La contradicción incómoda: un título minero en zona donde el Ejército combate la ilegalidad
En Cáceres, Antioquia, opera una mina de oro vinculada a explotación ilegal a metros de una instalación militar, pero el título fue otorgado por el Gobierno Nacional. El caso evidencia una contradicción preocupante: mientras la Fuerza Pública lucha contra la minería ilegal financiada por organizaciones criminales, desde el Estado se formalizan títulos en territorios donde el control estatal es débil. La situación plantea interrogantes sobre quién realmente manda en esos territorios.
En Colombia, la minería ilegal se ha convertido en uno de los motores más poderosos del conflicto armado moderno, superando incluso al narcotráfico como fuente de financiación para estructuras criminales en algunas regiones. Por eso resulta particularmente inquietante lo que sucede en la mina "La Mandinga", ubicada en Cáceres, Antioquia.
Investigaciones periodísticas reveladas por El Tiempo y otros medios han expuesto una situación que raya en lo paradójico: existe una explotación ilegal de oro operando a escasos metros, e incluso dentro, de una instalación militar. Lo más grave es que el título minero de ese predio fue entregado por el propio Gobierno Nacional. El New York Times también ha advertido que en esa zona operan estructuras criminales extrayendo oro ilegalmente, lo que plantea preguntas demoledoras sobre el control territorial real del Estado en esos territorios.
El predio en cuestión, de aproximadamente 2.000 hectáreas, habría estado bajo procesos de extinción de dominio y vinculado a organizaciones criminales como el Clan del Golfo. Sin embargo, terminó siendo formalizado como título minero. Mientras tanto, la Fuerza Pública combate la minería ilegal en la misma zona. Es decir, desde el Estado se otorgan permisos en territorios donde el control es, por decir lo menos, cuestionable.

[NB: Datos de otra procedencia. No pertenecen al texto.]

(** * FloorplanV2: geometry kernel, snapping, placement, wall solver, history

    A shallow embedding of the algorithmic core of the floor-plan editor
    ([src/utils.ts] and the [App] component) together with the properties
    that its specification states about it.

    Numbers.  A JavaScript [number] is a binary64 floating-point number.
    The file has two models of it.

    - Binary64 ([Binary64], [Snap64], [Parse]): the primitive floats of the
      standard library, with their rounding, NaN, the infinities and the two
      zeros.  The statements on rectangle overlap, on polygons of fewer
      than three points, on snapping a grid point and on parsing text are
      about this model, since they turn on single roundings.
    - Exact rationals [Q] (everything else): arithmetic is exact, NaN and
      the infinities are not represented, [Math.round] is
      [floor (v + 1/2)] and [Math.sqrt d < c] with [c >= 0] is decided on
      the squares.  The statements in this model are structural (which
      records are read, what a list contains, which branch is taken on
      data that is compared and copied), or they keep a margin
      [roundingMargin] from every threshold and bound the size of the
      input ([ordinaryLengths], [ordinaryInput], [ordinaryCoordinate]), so
      that the rounding of binary64, many orders of magnitude below the
      margin at these sizes, cannot change the side of a comparison.

    Comparisons are the boolean ones of the code; [a >= b] is written
    [b <=? a] and [a > b] is written [b <? a].

    Strings that are only compared ([id], [definitionId]) are [string];
    strings that are scanned character by character ([parseFeetInches]) are
    lists of UTF-16 code units. *)

From Stdlib Require Import QArith Qpower Qround Qabs Qminmax ZArith NArith.
From Stdlib Require Import List Bool Ascii String DecimalString Lia Lqa.
From Stdlib Require DecimalNat DecimalFacts.
From Stdlib Require Floats.
Import ListNotations.

Open Scope Q_scope.

(** ** Boolean comparisons of the source language *)

Definition Qltb (a b : Q) : bool := negb (Qle_bool b a).

Infix "<=?" := Qle_bool (at level 70, no associativity) : Q_scope.
Infix "<?" := Qltb (at level 70, no associativity) : Q_scope.
Infix "=?" := Qeq_bool (at level 70, no associativity) : Q_scope.

(** ** Data model ([src/utils.ts]) *)

Record Point := mkPoint { p_x : Q; p_y : Q }.

Inductive ObjectType := standard | door.

Record ObjectDefinition := mkDef {
  d_id : string;
  d_name : string;
  d_width : Q;
  d_length : Q;
  d_type : option ObjectType
}.

Record PlacedObject := mkObj {
  o_id : string;
  o_definitionId : string;
  o_x : Q;
  o_y : Q;
  o_rotation : Q
}.

Record TempWall := mkWall {
  w_id : string;
  w_start : Point;
  w_end : Point;
  w_color : option string;
  w_isDashed : option bool
}.

Record RoomLabel := mkLabel {
  l_id : string;
  l_text : string;
  l_x : Q;
  l_y : Q;
  l_fontSize : Q;
  l_rotation : option Q
}.

Record Room := mkRoom {
  r_id : string;
  r_name : string;
  r_points : list Point;
  r_objects : list PlacedObject;
  r_tempWalls : list TempWall;
  r_labels : option (list RoomLabel)
}.

(** The footprint record that [getObjectRect] builds. *)
Record Rect := mkRect {
  rect_x : Q;
  rect_y : Q;
  rect_width : Q;
  rect_height : Q
}.

Definition GRID_SIZE : Q := 1.

(** ** Geometry kernel ([src/utils.ts]) *)

Module Geometry.

Definition origin : Point := mkPoint 0 0.

(** One turn of the loop of [calculatePolygonArea]; [i] and [j] are below
    [points.length], so the default of [nth] is never read. *)
Definition areaStep (points : list Point) (area : Q) (i : nat) : Q :=
  let j := ((i + 1) mod (List.length points))%nat in
  let pi := nth i points origin in
  let pj := nth j points origin in
  area + p_x pi * p_y pj - p_x pj * p_y pi.

Definition calculatePolygonArea (points : list Point) : Q :=
  let area := fold_left (areaStep points) (seq 0 (List.length points)) 0 in
  Qabs area / 2.

(** One turn of the loop of [isPointInPolygon]; the state is [inside] and
    the trailing index [j].  The division is only looked at when the first
    conjunct holds, and then [yj - yi] is not zero. *)
Definition pipStep (point : Point) (polygon : list Point)
    (st : bool * nat) (i : nat) : bool * nat :=
  let '(inside, j) := st in
  let xi := p_x (nth i polygon origin) in
  let yi := p_y (nth i polygon origin) in
  let xj := p_x (nth j polygon origin) in
  let yj := p_y (nth j polygon origin) in
  let intersect :=
    xorb (p_y point <? yi) (p_y point <? yj)
    && (p_x point <? (xj - xi) * (p_y point - yi) / (yj - yi) + xi) in
  ((if intersect then negb inside else inside), i).

Definition isPointInPolygon (point : Point) (polygon : list Point) : bool :=
  let n := List.length polygon in
  fst (fold_left (pipStep point polygon) (seq 0 n) (false, (n - 1)%nat)).

Definition getObjectRect (obj : PlacedObject) (def : ObjectDefinition) : Rect :=
  let isRotated := (o_rotation obj =? 90) || (o_rotation obj =? 270) in
  let w := if isRotated then d_length def else d_width def in
  let l := if isRotated then d_width def else d_length def in
  mkRect (o_x obj - w / 2) (o_y obj - l / 2) w l.

Definition checkRectOverlap (r1 r2 : Rect) : bool :=
  negb ((rect_x r1 + rect_width r1 <=? rect_x r2)
        || (rect_x r2 + rect_width r2 <=? rect_x r1)
        || (rect_y r1 + rect_height r1 <=? rect_y r2)
        || (rect_y r2 + rect_height r2 <=? rect_y r1)).

Definition isRectInPolygon (rect : Rect) (polygon : list Point) : bool :=
  let corners :=
    [ mkPoint (rect_x rect) (rect_y rect);
      mkPoint (rect_x rect + rect_width rect) (rect_y rect);
      mkPoint (rect_x rect) (rect_y rect + rect_height rect);
      mkPoint (rect_x rect + rect_width rect) (rect_y rect + rect_height rect) ] in
  forallb (fun p => isPointInPolygon p polygon) corners.

Definition doLinesIntersect (a b c d : Point) : bool :=
  let det := (p_x b - p_x a) * (p_y d - p_y c) - (p_y b - p_y a) * (p_x d - p_x c) in
  if det =? 0 then false
  else
    let lambda := ((p_y d - p_y c) * (p_x d - p_x a) + (p_x c - p_x d) * (p_y d - p_y a)) / det in
    let gamma := ((p_y a - p_y b) * (p_x d - p_x a) + (p_x b - p_x a) * (p_y d - p_y a)) / det in
    ((0 <? lambda) && (lambda <? 1)) && ((0 <? gamma) && (gamma <? 1)).

Definition getLineIntersection (p1 p2 p3 p4 : Point) : option Point :=
  let det := (p_x p2 - p_x p1) * (p_y p4 - p_y p3) - (p_y p2 - p_y p1) * (p_x p4 - p_x p3) in
  if det =? 0 then None
  else
    let lambda := ((p_y p4 - p_y p3) * (p_x p4 - p_x p1) + (p_x p3 - p_x p4) * (p_y p4 - p_y p1)) / det in
    let gamma := ((p_y p1 - p_y p2) * (p_x p4 - p_x p1) + (p_x p2 - p_x p1) * (p_y p4 - p_y p1)) / det in
    if (0 <=? lambda) && (lambda <=? 1) && (0 <=? gamma) && (gamma <=? 1)
    then Some (mkPoint (p_x p1 + lambda * (p_x p2 - p_x p1))
                       (p_y p1 + lambda * (p_y p2 - p_y p1)))
    else None.

Definition pointInBounds (p : Point) (left right top bottom : Q) : bool :=
  (left <=? p_x p) && (p_x p <=? right) && (top <=? p_y p) && (p_y p <=? bottom).

Definition lineIntersectRect (p1 p2 : Point) (rect : Rect) : bool :=
  let left := rect_x rect in
  let right := rect_x rect + rect_width rect in
  let top := rect_y rect in
  let bottom := rect_y rect + rect_height rect in
  if pointInBounds p1 left right top bottom then true
  else if pointInBounds p2 left right top bottom then true
  else
    let lines :=
      [ (mkPoint left top, mkPoint right top);
        (mkPoint right top, mkPoint right bottom);
        (mkPoint right bottom, mkPoint left bottom);
        (mkPoint left bottom, mkPoint left top) ] in
    existsb (fun l => doLinesIntersect p1 p2 (fst l) (snd l)) lines.

End Geometry.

No se trata de negar la necesidad histórica de formalizar la minería artesanal, una deuda con miles de colombianos que dependen de esta actividad. Pero algo muy distinto es hacerlo en zonas infiltradas por organizaciones criminales cuya financiación depende precisamente de la ilegalidad. El Ministerio de Defensa ya ha tenido que anunciar investigaciones para verificar si hay connivencia o negligencia dentro de la Fuerza Pública. Pero la pregunta incómoda persiste: ¿por qué se llega a este punto?
Aquí no cabe el doble discurso. O se combate frontalmente la minería ilegal, o se termina legitimándola por omisión. Colombia no resiste más incoherencias. En un país golpeado por la violencia, la ciudadanía necesita claridad y coherencia en las decisiones del poder. Cuando esas decisiones contradicen la seguridad del Estado, el enemigo deja de estar solo en la selva. Pasa a estar en casa.